For HIV patients, the 2013 German-language guidelines from the Association of the Scientific Medical Societies in Germany (AWMF) apply (1). However, as these guidelines are not widely accepted internationally, and as our article is available in an English version, it seemed more appropriate in the given context to explain the international guidelines. In the guidelines of the National Comprehensive Cancer Network (NCCN), screening in HIV positive patients and homosexual men is the subject of controversial discussion, since to date, no randomized study has evaluated the effectiveness of a screening program in terms of a reduced incidence and mortality in anal carcinoma in HIV positive patients (2). The European Society for Medical Oncology (ESMO) expresses similar sentiments in its guidelines (3).

We explicitly highlighted immunosuppression as a risk factor in our article in Box 1. The effectiveness of the quadrivalent HPV vaccine given prophylactically in order to prevent anal dysplasia in men who have sex with men is unequivocally confirmed. The results of the larger study from England were presented.
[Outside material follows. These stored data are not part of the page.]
(* ===== verification/RunGrantFacts.v ===== *)
(** * Run grants: authority only narrows *)

From Stdlib Require Import Ascii String ZArith Lia Bool.
From stdpp Require Import base tactics list strings gmap sorting relations.
From S2P Require Import Prelude GoStrings GoStrconv Sandbox RunGrants Tokens Gateway.

#[local] Open Scope string_scope.

(** ** Names *)

Lemma NewResource_name kind name r : NewResource kind name = Some r ->
  exists grammar verbs, resourceRules kind = Some (grammar, verbs) /\ grammar (r_Name r) = true /\ r_Kind r = kind.
Proof. unfold NewResource. destruct (resourceRules kind) as [[g vs]|]; [|done]. case_bool; [|done]. intros [= <-]. eauto. Qed.

Lemma resourceRules_inv kind grammar verbs : resourceRules kind = Some (grammar, verbs) ->
  (kind = ResourceCapability /\ grammar = CapabilityRE) \/ (kind = ResourceSecret /\ grammar = secretNameRe) \/
  (kind = ResourceConnection /\ grammar = providerNameRe).
Proof.
  unfold resourceRules. intros E. repeat case_bool; simplify_eq; match goal with H : (kind =s _) = true |- _ => apply String.eqb_eq in H as -> end; auto.
Qed.

Lemma NewResource_bytes kind name r : NewResource kind name = Some r -> sall name_byte (r_Name r) = true.
Proof.
  intros (g & vs & Hr & Hg & _)%NewResource_name. apply resourceRules_inv in Hr as [[_ ->]|[[_ ->]|[_ ->]]].
  - by apply Capability_bytes.
  - by apply secretName_bytes.
  - by apply providerName_bytes.
Qed.

(** What a row's allowlist prints is read back as the same resource. *)
Lemma resource_roundtrip kind name r : NewResource kind name = Some r -> ParseResource (Resource_String r) = Some r.
Proof.
  intros Hr. pose proof (NewResource_bytes _ _ _ Hr) as Hb. apply name_plain in Hb as [Hp Hc].
  destruct (NewResource_name _ _ _ Hr) as (g & vs & Hrule & Hg & Hk). destruct r as [k n]; cbn in *; subst k.
  assert (Hnew : NewResource kind n = Some (mkResource kind n)).
  { unfold NewResource. by rewrite Hrule, (TrimSpace_plain n Hp), Hg. }
  unfold ParseResource, Resource_String; cbn [r_Kind r_Name]. apply resourceRules_inv in Hrule as Hkind.
  destruct (String.eqb_spec kind ResourceCapability) as [->|Hn].
  - by rewrite (TrimSpace_plain n Hp), (Cut_none n ":" Hc).
  - assert (Hkb : sall plain kind = true /\ sall (fun c => negb (c =c ":")) kind = true) by (destruct Hkind as [[? _]|[[-> _]|[-> _]]]; done).
    destruct Hkb as [Hkp Hkc]. rewrite TrimSpace_plain by (rewrite sall_app; cbn [String.append sall]; by rewrite Hkp, Hp).
    cbn [String.append]. by rewrite (Cut_app kind n ":" Hkc).
Qed.

Lemma ParseResource_valid s r : ParseResource s = Some r -> exists kind name, NewResource kind name = Some r.
Proof. unfold ParseResource. destruct (Cut _ _) as [[kind name]|]; eauto. Qed.

Lemma mapM_valid names rs : mapM ParseResource names = Some rs -> Forall (fun r => exists kind name, NewResource kind name = Some r) rs.
Proof.
  intros H. apply mapM_Some in H. apply Forall_forall. intros r Hr. apply list_elem_of_lookup in Hr as [i Hi].
  destruct (Forall2_lookup_r _ _ _ _ _ H Hi) as (s & _ & Hs). by eapply ParseResource_valid.
Qed.

Lemma sandbox_resources_valid m rs : sandbox_resources m = Some rs -> Forall (fun r => exists kind name, NewResource kind name = Some r) rs.
Proof.
  unfold sandbox_resources. intros H. apply fmap_Some in H as (l & Hl & ->). apply mapM_Some in Hl.
  apply Forall_forall. intros r Hr. apply list_elem_of_omap in Hr as (o & Ho & Er). unfold id in Er. subst o. apply list_elem_of_lookup in Ho as [i Hi].
  destruct (Forall2_lookup_r _ _ _ _ _ Hl Hi) as ([k v] & _ & He). cbn in He. unfold entry_resource in He.
  destruct (ParseEntry k) as [[[] ?] ?]; try done; destruct (ParseRef v) as [[kind name]|]; try done;
    destruct (NewResource kind name) eqn:En; simplify_eq; eauto.
Qed.

Lemma parseAllow_decodes names m allow : parseAllow names m = Some allow -> decodeAllow (map Resource_String allow) = Some allow.
Proof.
  unfold parseAllow. destruct (mapM ParseResource names) as [l1|] eqn:E1; [|done]. destruct (sandbox_resources m) as [l2|] eqn:E2; [|done].
  case_bool; [done|]. intros [= <-]. set (l := merge_sort res_le _).
  assert (Hv : Forall (fun r => exists kind name, NewResource kind name = Some r) l).
  { unfold l. rewrite merge_sort_Permutation. apply Forall_forall. intros r Hr. apply elem_of_remove_dups, elem_of_app in Hr.
    apply mapM_valid in E1. apply sandbox_resources_valid in E2. rewrite Forall_forall in E1, E2. destruct Hr; eauto. }
  assert (Hm : mapM ParseResource (map Resource_String l) = Some l).
  { clearbody l. induction Hv as [|r rs (kind & name & Hr) _ IH]; [done|]. cbn. by rewrite (resource_roundtrip _ _ _ Hr), IH. }
  unfold decodeAllow. rewrite Hm. destruct l as [|r rs] eqn:El; [|done].
  assert (Hlen : length l = 0%nat) by by rewrite El. unfold l in Hlen. rewrite merge_sort_Permutation in Hlen.
  bool_to_prop. match goal with H : (_ =? 0)%nat = false |- _ => apply Nat.eqb_neq in H end. done.
Qed.

(** ** What never changes in a row *)

Record Core := mkCore {
  c_Tenant : string; c_MintedBy : string; c_Run : string; c_Generation : Z; c_Allow : list string; c_Budget : Z; c_Parent : string;
  c_Depth : Z; c_Expires : Z }.
Definition core (g : RunGrant) : Core :=
  mkCore (rg_Tenant g) (rg_MintedBy g) (rg_Run g) (rg_Generation g) (rg_Allow g) (rg_Budget g) (rg_Parent g) (rg_Depth g) (rg_Expires g).

(** A column that no ending touches. *)
Section Untouched.
Context {B : Type} (f : RunGrant -> B) (Hf : forall e g, f (end_row e g) = f g).

Lemma fmap_end_where e cond m : f <$> end_where e cond m = f <$> m.
Proof. unfold end_where. rewrite <- map_fmap_compose. apply map_fmap_ext. intros i g _. cbn. case_bool; [apply Hf|done]. Qed.
Lemma fmap_endDescendants depth e tenant level m : f <$> endDescendants depth e tenant level m = f <$> m.
Proof.
  revert level m; induction depth as [|depth IH]; intros level m; cbn [endDescendants]; [done|].
  destruct level; [done|]. by rewrite IH, fmap_end_where.
Qed.
Lemma fmap_supersede g stamp m : f <$> supersede g stamp m = f <$> m.
Proof. unfold supersede. by rewrite fmap_endDescendants, fmap_end_where. Qed.
Lemma fmap_alter_same (m : Runs_) i h : (forall g, f (h g) = f g) -> f <$> alter h i m = f <$> m.
Proof.
  intros Hh. apply map_eq. intros j. rewrite !lookup_fmap. destruct (decide (j = i)) as [->|Hn].
  - rewrite lookup_alter_eq. destruct (m !! i); cbn; [by rewrite Hh|done].
  - by rewrite lookup_alter_ne.
Qed.
Lemma fmap_endRun db e tenant gid : f <$> db_runs (endRun db e tenant gid).2 = f <$> db_runs db.
Proof. cbn -[endDescendants]. rewrite fmap_endDescendants. apply fmap_alter_same. intros g. case_bool; [apply Hf|done]. Qed.
Lemma fmap_lookup_same (m m' : Runs_) i g : f <$> m' = f <$> m -> m' !! i = Some g -> exists g0, m !! i = Some g0 /\ f g0 = f g.
Proof.
  intros E Hg. assert (Hc : (f <$> m) !! i = Some (f g)) by (rewrite <- E; by rewrite lookup_fmap, Hg).
  rewrite lookup_fmap in Hc. apply fmap_Some in Hc as (g0 & ? & ?). eauto.
Qed.
End Untouched.

Lemma core_end e g : core (end_row e g) = core g.
Proof. by destruct e. Qed.
Lemma core_spend n g : core (spend n g) = core g.
Proof. done. Qed.

Definition cores (m : Runs_) : gmap string Core := core <$> m.

Lemma cores_insert_same m id g g' : m !! id = Some g -> core g' = core g -> cores (<[id := g']> m) = cores m.
Proof. intros Hm Hc. unfold cores. rewrite fmap_insert, Hc. apply insert_id. by rewrite lookup_fmap, Hm. Qed.
Lemma cores_supersede g stamp m : cores (supersede g stamp m) = cores m.
Proof. apply fmap_supersede, core_end. Qed.
Lemma cores_endRun db e tenant gid : cores (db_runs (endRun db e tenant gid).2) = cores (db_runs db).
Proof. apply fmap_endRun, core_end. Qed.
Definition cores_lookup := fmap_lookup_same core.

Lemma run_of_Some db tenant id g : run_of db tenant id = Some g <-> db_runs db !! id = Some g /\ rg_Tenant g = tenant.
Proof.
  unfold run_of. destruct (db_runs db !! id) as [g0|]; cbn; [|naive_solver].
  destruct (String.eqb_spec (rg_Tenant g0) tenant); naive_solver.
Qed.

(** What the budget step leaves: the rows, with the parent's charged. *)
Inductive took (db : AuthDB) (g : RunGrant) (stamp : Z) : Runs_ -> Prop :=
  | took_root : rg_Parent g = "" -> took db g stamp (db_runs db)
  | took_parent p : rg_Parent g <> "" -> db_runs db !! rg_Parent g = Some p -> rg_Tenant p = rg_Tenant g ->
      liveRun p stamp = true -> (rg_Spent p + rg_Budget g <= rg_Budget p)%Z ->
      took db g stamp (<[rg_Parent g := spend (rg_Budget g) p]> (db_runs db)).

Lemma take_budget_took db g now m : take_budget db g now = inl m -> took db g (now / Second) m.
Proof.
  unfold take_budget. destruct (String.eqb_spec (rg_Parent g) "") as [E|E]; [intros [= <-]; by constructor|].
  destruct (run_of db _ _) as [p|] eqn:Ep; [|done]. apply run_of_Some in Ep as [Hp Ht].
  destruct (liveRun p _ && _) eqn:Eb.
  - intros [= <-]. bool_to_prop. by econstructor; eauto.
  - destruct (scanRunGrant _); [by case_bool|done].
Qed.

Lemma took_cores db g stamp m : took db g stamp m -> cores m = cores (db_runs db).
Proof. intros [E|p E Hp _ _ _]; [done|]. by eapply cores_insert_same. Qed.

(** A mint writes nothing, or all of this. *)
Record mints (db : AuthDB) (g : RunGrant) (generation now expires : Z) (m : Runs_) (gen : Z) (db' : AuthDB) : Prop := {
  mt_gen : next_generation (db_heads db !! run_key g) generation = Some gen;
  mt_took : took db g (now / Second) m;
  mt_fresh : db_runs db !! rg_ID g = None;
  mt_runs : db_runs db' = <[rg_ID g := minted g gen (now / Second) (expires / Second)]> (supersede g (now / Second) m);
  mt_heads : db_heads db' = <[run_key g := (gen, rg_ID g)]> (db_heads db);
  mt_grants : db_grants db' = db_grants db }.

Lemma insertRun_inv db g generation now expires r db' : insertRunGrant db g generation now expires = (r, db') ->
  db' = db \/ exists m gen, mints db g generation now expires m gen db'.
Proof.
  unfold insertRunGrant. destruct (next_generation _ _) as [gen|] eqn:Eg; [|intros [= _ <-]; by left].
  destruct (take_budget db g now) as [m|] eqn:Et; [|intros [= _ <-]; by left]. apply take_budget_took in Et.
  destruct (clashes _ _ _) eqn:Ec; [intros [= _ <-]; by left|]. intros [= _ <-]. right. exists m, gen. split; try done.
  unfold clashes in Ec. apply orb_false_iff in Ec as [Ec _]. apply bool_decide_eq_false in Ec. apply eq_None_not_Some in Ec.
  destruct (db_runs db !! rg_ID g) as [x|] eqn:Ex; [|done].
  assert (Hc : cores (supersede g (now / Second) m) = cores (db_runs db)) by (rewrite cores_supersede; by eapply took_cores).
  assert (Hx : cores (supersede g (now / Second) m) !! rg_ID g = Some (core x)) by (rewrite Hc; unfold cores; by rewrite lookup_fmap, Ex).
  unfold cores in Hx. by rewrite lookup_fmap, Ec in Hx.
Qed.

(** ** A row and its parent *)

(** [below p g]: [g] is narrower than [p]. *)
Record below (p g : RunGrant) : Prop := {
  bl_tenant : rg_Tenant g = rg_Tenant p;
  bl_minter : rg_MintedBy g = rg_MintedBy p;
  bl_depth : rg_Depth g = (rg_Depth p + 1)%Z;
  bl_run : rg_Run g <> rg_Run p;
  bl_allow : allowed g ⊆ allowed p;
  bl_expires : (rg_Expires g <= rg_Expires p)%Z }.

Definition linked (m : Runs_) (g : RunGrant) : Prop :=
  (0 <= rg_Depth g <= Z.of_nat MaxRunDepth)%Z /\ (1 <= rg_Budget g)%Z /\
  (rg_Parent g <> "" -> exists p, m !! rg_Parent g = Some p /\ below p g).
Lemma granted_request_app grant res pull tr1 tr2 : notes tr1 = [] -> granted_request grant res pull tr2 -> granted_request grant res pull (tr1 ++ tr2)%list.
Proof.
  intros Hn (payload & db & raw & enforce & Hin & Hch & He & Hor). exists payload, db, raw, enforce. split; [set_solver|]. split; [|split; [done|]].
  - rewrite <- (app_nil_r tr2). by apply charged_once_app.
  - destruct Hor as [?|(? & ? & (db0 & gid & row & Hin0 & Hrest) & ?)]; [by left|right]. split; [done|]. split; [done|]. split; [|done].
    exists db0, gid, row. split; [set_solver|done].
Qed.

Ltac to_post := match goal with |- forall tr v, traced ?p tr v -> @?Φ tr v => change (post p Φ) end.

(** What is decided after the grant is known, and what it charged. *)
Lemma post_decided f d key now grant res pull :
  f_grant f = grant -> f_prop f = propose (f_checks f) -> c_allowlist (f_checks f) = Allows grant res -> c_pull (f_checks f) = pull ->
  c_budget (f_checks f) = (1 <=? Remaining grant)%Z -> d_allow d = true ->
  forall tr1 tr2, traced (consult f) tr2 d -> notes tr1 = [] ->
  (c_standing (f_checks f) = true -> stands (rg_Tenant grant) (principal grant) res (Verb res) tr1) ->
  post (charge_request f d key now) (fun tr3 no =>
    match no with
    | Some ans => a_Allowed ans = false /\ a_Env ans = ∅ /\ notes (tr1 ++ tr2 ++ tr3) = []
    | None => forall tr4, notes tr4 = [] -> granted_request grant res pull (tr1 ++ tr2 ++ tr3 ++ tr4)
    end).
Proof.
  intros Hg Hp Ha Hpu Hb Hd tr1 tr2 Hc Hn Hst tr3 no H. pose proof (traced_consult _ _ _ Hc) as [Hn2 _]. apply charge_request_traced in H.
  destruct no as [ans|]; [destruct H as (? & ? & Hn3); by rewrite !notes_app, Hn, Hn2, Hn3|]. intros tr4 Hn4.
  eapply (granted_request_intro grant res pull f d); try done; [by intros b <-|by rewrite <- Hg].
Qed.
In addition to England, vaccination against HPV is recommended for both sexes in Canada, Austria, and Australia (4).

According to current guidelines, only the well differentiated T1 lesions of the anal margin should be treated by primary excision. In T2 carcinomas on the anal margin (measuring 2–5 cm at their largest diameter), neoadjuvant radiochemotherapy is the preferred option because of deleterious effects of surgery on sphincter function and continence. The American Society of Colon and Rectal Surgeons (ASCRS) in its guideline recommends excision unequivocally for T1 (≤2 cm), N0, G1 anal margin carcinomas with a safety resection margin of 1 cm. The European guidelines recommend a 5 mm safety margin for adequate resection. In larger cancers of the anal margin and in tumors of the anal canal in any stage, primary local excision is contraindicated (2, 3).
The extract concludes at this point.